*** Opening of EXERCISE DATA ***
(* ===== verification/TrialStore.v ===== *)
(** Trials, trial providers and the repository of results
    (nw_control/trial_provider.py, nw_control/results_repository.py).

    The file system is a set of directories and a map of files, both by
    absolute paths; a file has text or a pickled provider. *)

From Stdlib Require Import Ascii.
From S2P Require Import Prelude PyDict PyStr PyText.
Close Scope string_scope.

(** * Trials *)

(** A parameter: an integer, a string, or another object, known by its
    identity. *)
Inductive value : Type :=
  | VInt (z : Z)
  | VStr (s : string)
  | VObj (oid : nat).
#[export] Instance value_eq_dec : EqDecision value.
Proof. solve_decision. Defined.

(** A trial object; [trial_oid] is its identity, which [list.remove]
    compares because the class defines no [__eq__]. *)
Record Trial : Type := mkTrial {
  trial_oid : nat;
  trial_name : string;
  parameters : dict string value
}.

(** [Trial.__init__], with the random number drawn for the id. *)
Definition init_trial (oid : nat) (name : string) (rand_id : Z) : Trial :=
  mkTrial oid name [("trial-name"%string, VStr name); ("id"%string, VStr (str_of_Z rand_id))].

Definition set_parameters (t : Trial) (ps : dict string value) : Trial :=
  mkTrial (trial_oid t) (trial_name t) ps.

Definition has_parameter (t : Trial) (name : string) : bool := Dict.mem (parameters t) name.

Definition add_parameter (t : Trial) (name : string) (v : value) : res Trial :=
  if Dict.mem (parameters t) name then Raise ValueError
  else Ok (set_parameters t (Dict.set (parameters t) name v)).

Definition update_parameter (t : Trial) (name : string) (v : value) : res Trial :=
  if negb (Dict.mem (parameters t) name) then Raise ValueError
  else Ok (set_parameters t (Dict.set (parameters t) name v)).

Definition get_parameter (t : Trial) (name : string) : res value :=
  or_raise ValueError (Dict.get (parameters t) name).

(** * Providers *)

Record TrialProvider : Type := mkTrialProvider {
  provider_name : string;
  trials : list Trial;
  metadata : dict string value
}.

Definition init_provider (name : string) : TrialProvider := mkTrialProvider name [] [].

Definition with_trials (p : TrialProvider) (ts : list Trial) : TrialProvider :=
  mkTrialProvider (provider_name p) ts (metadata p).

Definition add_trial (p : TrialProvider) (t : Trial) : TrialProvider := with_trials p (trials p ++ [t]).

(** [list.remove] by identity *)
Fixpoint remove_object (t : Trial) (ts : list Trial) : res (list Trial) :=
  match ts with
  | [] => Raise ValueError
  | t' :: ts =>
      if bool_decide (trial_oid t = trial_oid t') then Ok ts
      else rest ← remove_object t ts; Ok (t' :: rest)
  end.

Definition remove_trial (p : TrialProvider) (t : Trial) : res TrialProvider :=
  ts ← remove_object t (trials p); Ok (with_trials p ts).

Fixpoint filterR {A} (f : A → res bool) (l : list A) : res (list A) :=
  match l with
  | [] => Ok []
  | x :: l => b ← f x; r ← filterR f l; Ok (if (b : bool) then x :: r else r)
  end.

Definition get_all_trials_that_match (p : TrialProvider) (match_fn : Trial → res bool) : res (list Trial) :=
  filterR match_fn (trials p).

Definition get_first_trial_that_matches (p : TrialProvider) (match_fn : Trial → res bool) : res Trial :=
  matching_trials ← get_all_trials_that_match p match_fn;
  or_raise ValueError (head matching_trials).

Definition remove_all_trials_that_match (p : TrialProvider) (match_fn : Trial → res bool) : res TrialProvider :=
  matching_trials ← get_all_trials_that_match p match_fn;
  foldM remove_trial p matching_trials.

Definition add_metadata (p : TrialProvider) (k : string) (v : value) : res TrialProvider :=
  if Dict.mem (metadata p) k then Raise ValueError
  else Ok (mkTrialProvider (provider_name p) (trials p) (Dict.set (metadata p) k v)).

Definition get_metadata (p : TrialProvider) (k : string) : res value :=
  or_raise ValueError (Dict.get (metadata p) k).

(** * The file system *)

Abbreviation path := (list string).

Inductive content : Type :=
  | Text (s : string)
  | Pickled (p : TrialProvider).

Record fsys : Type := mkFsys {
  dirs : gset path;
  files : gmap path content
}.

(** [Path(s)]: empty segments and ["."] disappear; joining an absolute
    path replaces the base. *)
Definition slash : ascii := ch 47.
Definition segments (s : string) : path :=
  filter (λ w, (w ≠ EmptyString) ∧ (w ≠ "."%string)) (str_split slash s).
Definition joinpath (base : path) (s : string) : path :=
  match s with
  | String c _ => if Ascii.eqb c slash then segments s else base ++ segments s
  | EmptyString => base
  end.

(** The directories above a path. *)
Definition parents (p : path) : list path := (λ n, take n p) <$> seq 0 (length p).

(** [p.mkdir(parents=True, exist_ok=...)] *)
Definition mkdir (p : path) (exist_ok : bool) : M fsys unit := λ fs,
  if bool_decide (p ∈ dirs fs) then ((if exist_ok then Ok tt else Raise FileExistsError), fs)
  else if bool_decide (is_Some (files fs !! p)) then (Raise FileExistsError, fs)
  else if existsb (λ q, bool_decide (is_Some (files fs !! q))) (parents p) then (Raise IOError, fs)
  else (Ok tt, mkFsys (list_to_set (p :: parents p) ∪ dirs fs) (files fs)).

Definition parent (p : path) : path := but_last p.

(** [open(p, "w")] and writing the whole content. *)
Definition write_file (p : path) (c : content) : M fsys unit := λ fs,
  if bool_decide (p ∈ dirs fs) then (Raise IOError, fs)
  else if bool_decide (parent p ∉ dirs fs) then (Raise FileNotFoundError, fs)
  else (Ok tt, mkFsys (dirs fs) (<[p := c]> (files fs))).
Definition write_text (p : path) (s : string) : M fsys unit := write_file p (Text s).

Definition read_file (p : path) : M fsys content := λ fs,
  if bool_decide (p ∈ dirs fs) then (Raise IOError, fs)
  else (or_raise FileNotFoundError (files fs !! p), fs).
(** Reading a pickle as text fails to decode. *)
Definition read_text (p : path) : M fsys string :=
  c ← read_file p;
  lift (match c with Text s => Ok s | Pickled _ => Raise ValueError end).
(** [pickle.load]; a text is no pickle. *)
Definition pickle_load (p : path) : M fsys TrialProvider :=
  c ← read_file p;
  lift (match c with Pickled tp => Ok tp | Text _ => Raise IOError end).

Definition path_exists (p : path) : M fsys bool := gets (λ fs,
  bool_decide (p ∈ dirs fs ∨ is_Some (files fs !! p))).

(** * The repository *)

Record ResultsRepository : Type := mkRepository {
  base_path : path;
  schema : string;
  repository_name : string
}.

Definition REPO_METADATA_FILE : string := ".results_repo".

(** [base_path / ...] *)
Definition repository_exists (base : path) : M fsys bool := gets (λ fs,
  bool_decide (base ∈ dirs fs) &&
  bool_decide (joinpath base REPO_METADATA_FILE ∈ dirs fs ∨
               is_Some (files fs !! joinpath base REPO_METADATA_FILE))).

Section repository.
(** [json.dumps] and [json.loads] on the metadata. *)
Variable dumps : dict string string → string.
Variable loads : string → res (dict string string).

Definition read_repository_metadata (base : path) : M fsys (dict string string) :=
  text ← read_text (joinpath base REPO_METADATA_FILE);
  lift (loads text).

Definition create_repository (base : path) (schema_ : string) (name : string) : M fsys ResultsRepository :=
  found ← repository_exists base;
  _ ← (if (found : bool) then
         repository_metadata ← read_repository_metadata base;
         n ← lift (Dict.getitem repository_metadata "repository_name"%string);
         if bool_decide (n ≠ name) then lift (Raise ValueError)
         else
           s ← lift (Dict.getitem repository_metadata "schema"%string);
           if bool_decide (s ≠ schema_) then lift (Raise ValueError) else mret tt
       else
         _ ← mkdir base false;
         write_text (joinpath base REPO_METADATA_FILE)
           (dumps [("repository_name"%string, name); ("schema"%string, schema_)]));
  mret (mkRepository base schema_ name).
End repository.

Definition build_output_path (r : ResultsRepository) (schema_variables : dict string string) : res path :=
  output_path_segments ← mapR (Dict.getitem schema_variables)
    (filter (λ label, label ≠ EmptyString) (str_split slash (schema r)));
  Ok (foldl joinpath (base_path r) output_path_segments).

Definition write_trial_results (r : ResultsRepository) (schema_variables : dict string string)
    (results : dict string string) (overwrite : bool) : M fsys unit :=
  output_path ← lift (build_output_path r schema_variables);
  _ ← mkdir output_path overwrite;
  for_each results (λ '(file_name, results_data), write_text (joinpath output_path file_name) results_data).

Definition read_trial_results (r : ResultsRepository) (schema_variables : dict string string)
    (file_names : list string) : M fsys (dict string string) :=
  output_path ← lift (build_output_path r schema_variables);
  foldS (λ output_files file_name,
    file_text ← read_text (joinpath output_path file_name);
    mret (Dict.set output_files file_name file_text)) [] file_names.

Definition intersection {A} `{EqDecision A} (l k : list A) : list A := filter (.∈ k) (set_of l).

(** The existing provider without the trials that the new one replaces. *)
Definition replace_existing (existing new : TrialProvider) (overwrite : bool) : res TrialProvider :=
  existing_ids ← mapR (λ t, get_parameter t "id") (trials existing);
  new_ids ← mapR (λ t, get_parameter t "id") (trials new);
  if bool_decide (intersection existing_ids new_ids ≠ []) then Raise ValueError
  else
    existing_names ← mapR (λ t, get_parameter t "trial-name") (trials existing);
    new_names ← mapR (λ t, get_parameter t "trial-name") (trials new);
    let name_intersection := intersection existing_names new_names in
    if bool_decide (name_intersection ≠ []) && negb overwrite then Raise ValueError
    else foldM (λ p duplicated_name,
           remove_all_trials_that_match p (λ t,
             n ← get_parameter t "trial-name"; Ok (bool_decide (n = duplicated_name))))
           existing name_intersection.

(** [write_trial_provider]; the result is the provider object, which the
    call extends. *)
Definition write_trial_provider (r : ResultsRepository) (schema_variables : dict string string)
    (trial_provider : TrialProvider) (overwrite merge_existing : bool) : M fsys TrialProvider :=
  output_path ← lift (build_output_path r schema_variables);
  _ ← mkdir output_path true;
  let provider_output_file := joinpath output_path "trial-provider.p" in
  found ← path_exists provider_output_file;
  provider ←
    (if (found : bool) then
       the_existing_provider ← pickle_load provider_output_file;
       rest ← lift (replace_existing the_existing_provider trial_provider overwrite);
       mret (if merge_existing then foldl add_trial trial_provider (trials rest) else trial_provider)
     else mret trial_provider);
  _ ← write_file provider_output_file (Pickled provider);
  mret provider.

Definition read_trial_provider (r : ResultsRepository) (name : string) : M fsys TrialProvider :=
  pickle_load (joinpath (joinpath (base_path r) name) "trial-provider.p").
*** Close of EXERCISE DATA ***
## TASK TO CARRY OUT
Each line from the first line of the entries up to and including the line containing "From Stdlib Require Import Ascii." should be transcribed exactly, with all other lines left out.

## SOLUTION TO THIS EXERCISE
(* ===== verification/TrialStore.v ===== *)
(** Trials, trial providers and the repository of results
    (nw_control/trial_provider.py, nw_control/results_repository.py).

    The file system is a set of directories and a map of files, both by
    absolute paths; a file has text or a pickled provider. *)

From Stdlib Require Import Ascii.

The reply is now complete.